*WHAT YOU SHOULD DO*
Restate verbatim the span of lines below between the line with "of an entry or of a queued key. *)" and the line with "if covered_by ms", including those two lines, and only that span.

-*-*-

Fixpoint scan_broader (main : bool) (tierMax aggregateID : Z) (key : Key) (entry : mapStateEntry)
    (l : list (Key * mapStateEntry)) (s : scan) : option scan :=
  match l with
  | [] => Some s
  | (k, v) :: l =>
      match scan_entry main tierMax aggregateID key entry k v s with
      | None => None
      | Some s => scan_broader main tierMax aggregateID key entry l s
      end
  end.

(** The entry with the precedence it inherits. *)
Definition passed (entry : mapStateEntry) (precedence : Z) : mapStateEntry :=
  set_entry (set_Precedence precedence entry) entry.

Definition add_passed (key : Key) (entry : mapStateEntry) (precedence : Z)
    (s : mapState * ChangeState) : mapState * ChangeState :=
  let s := prune_covered key entry precedence s in
  (addKeyWithChanges s.1 key (passed entry precedence) s.2).1.

(** One round of the loop over the subset keys: the state, the keys still to do
    and the keys seen. *)
Definition sub_round (tierMax aggregateID : Z) (entry : mapStateEntry) (key : Key)
    (s : mapState * ChangeState) (keys : list Key) (done : Keys)
  : (mapState * ChangeState) * list Key * Keys :=
  match scan_broader false tierMax aggregateID key entry (entries_of s.1 (BroaderOrEqualKeys s.1 key))
          (mkScan [] (Some ∅) done 0) with
  | None => (s, keys, done)
  | Some sc =>
      let '(keys, done) := addNewKeys (sc_l34Keys sc) (keys, sc_doneKeys sc) in
      let precedence := InheritPassPrecedence (Precedence entry) (sc_passes sc) in
      if sc_bail sc <? precedence then (add_passed key entry precedence s, keys, done)
      else (s, keys, done)
  end.

(** The loop over the work list; [inr] holds the keys left when the fuel ends. *)
Fixpoint sub_loop (fuel : nat) (tierMax aggregateID : Z) (entry : mapStateEntry)
    (s : mapState * ChangeState) (keys : list Key) (done : Keys)
  : (mapState * ChangeState) + (mapState * ChangeState) * list Key :=
  match keys with
  | [] => inl s
  | key :: keys =>
      match fuel with
      | O => inr (s, key :: keys)
      | S fuel =>
          let '(s, keys, done) := sub_round tierMax aggregateID entry key s keys done in
          sub_loop fuel tierMax aggregateID entry s keys done
      end
  end.

(** A subset key is queued once, and has the ports of a queued key and the identity
    of an entry or of a queued key. *)
Definition sub_fuel (ms : mapState) (keys : list Key) : nat :=
  S (length keys * (size (ms_entries ms) + length keys))%nat.

Definition insert_pass (ms : mapState) (tierMax : Z) (key : Key) (entry : mapStateEntry)
    (newPass : passMeta) (changes : ChangeState) : mapState * ChangeState :=
  let bails (_ : Key) (v : mapStateEntry) :=
    (IsValid v && (Precedence v <=? tierMax) && (pm_precedence newPass <? Precedence v)) ||
    existsb (λ p, (tierMinPrecedence p =? tierMinPrecedence newPass) &&
                  (pm_precedence newPass <=? pm_precedence p)) (Passes v) in
  if covered_by ms key bails then (ms, changes)
  else
    let s := prune_covered key entry (pm_precedence newPass) (ms, changes) in
    (addKeyWithChanges s.1 key entry s.2).1.

(** The loop over the narrower keys: lower entries are pruned unless the new entry
    is bailed out, and keys with passes of higher tiers are queued. *)
Definition scan_narrower (tierMax aggregateID : Z) (key : Key) (entry : mapStateEntry) (bail : bool)
    (cinfo : ClusterInfo) (l : list Key) (s : mapState * ChangeState) (q : list Key * Keys)
  : (mapState * ChangeState) * (list Key * Keys) :=
  foldl (λ '(s, q) k,
    match ms_entries s.1 !! k with
    | None => (s, q)
    | Some v =>
        let covering := (Identity key =? aggregateID) || (Identity k =? Identity key) in
        let s' :=
          if negb bail && covering
          then pruneCoveredNarrowerKey k v key entry (Precedence entry) s else s in
        (s', collectNarrowerPasses tierMax k v key cinfo q)
    end) (s, q) l.

(** An allow or deny entry, up to the loop over the subset keys: the state, the work
    list and the keys seen, or [None] where the source returns early. *)
Definition insert_verdict (ms : mapState) (tierMax : Z) (key : Key) (entry : mapStateEntry)
    (changes : ChangeState) : option ((mapState * ChangeState) * list Key * Keys) :=
  let aggregateID := aggregateFor (Identity key) (clusterInfo ms) in
  match scan_broader true tierMax aggregateID key entry
          (entries_of ms (BroaderOrEqualKeys ms key)) (mkScan [] None None 0) with
  | None => None
  | Some sc =>
      let q := addNewKeys (sc_l34Keys sc) ([], sc_doneKeys sc) in
      let bail := 0 <? sc_bail sc in
      let '(s, (keys, done)) :=
        scan_narrower tierMax aggregateID key entry bail (clusterInfo ms)
          (NarrowerOrEqualKeys ms key) (ms, changes) q in
      let precedence := InheritPassPrecedence (Precedence entry) (sc_passes sc) in
      let '(s, bail) :=
        if negb (bool_decide (sc_passes sc = [])) && (sc_bail sc <? precedence)
        then (add_passed key entry precedence s, true) else (s, bail) in
      let s := if bail then s else (addKeyWithChanges s.1 key entry s.2).1 in
      Some (s, keys, done)
  end.

Definition insertWithPasses (ms : mapState) (tierMax : Z) (key : Key) (entry : mapStateEntry)
    (changes : ChangeState) : mapState * ChangeState :=
  if negb (Z.land tierMax 255 =? 255) || IsValid entry && (tierMax <? Precedence entry)
  then (ms, changes)
  else
    match passes entry with
    | Some [newPass] =>
        if tierMax <? pm_precedence newPass then (ms, changes)
        else insert_pass ms tierMax key entry newPass changes
    | Some _ => (ms, changes)
    | None =>
        match insert_verdict ms tierMax key entry changes with
        | None => (ms, changes)
        | Some (s, keys, done) =>
            match sub_loop (sub_fuel s.1 keys) tierMax
                    (aggregateFor (Identity key) (clusterInfo ms)) entry s keys done with
            | inl s => s
            | inr (s, _) => s
            end
        end
    end.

-*-*-

*SOLUTION TO THE EXERCISE*
    of an entry or of a queued key. *)
Definition sub_fuel (ms : mapState) (keys : list Key) : nat :=
  S (length keys * (size (ms_entries ms) + length keys))%nat.

Definition insert_pass (ms : mapState) (tierMax : Z) (key : Key) (entry : mapStateEntry)
    (newPass : passMeta) (changes : ChangeState) : mapState * ChangeState :=
  let bails (_ : Key) (v : mapStateEntry) :=
    (IsValid v && (Precedence v <=? tierMax) && (pm_precedence newPass <? Precedence v)) ||
    existsb (λ p, (tierMinPrecedence p =? tierMinPrecedence newPass) &&
                  (pm_precedence newPass <=? pm_precedence p)) (Passes v) in
  if covered_by ms key bails then (ms, changes)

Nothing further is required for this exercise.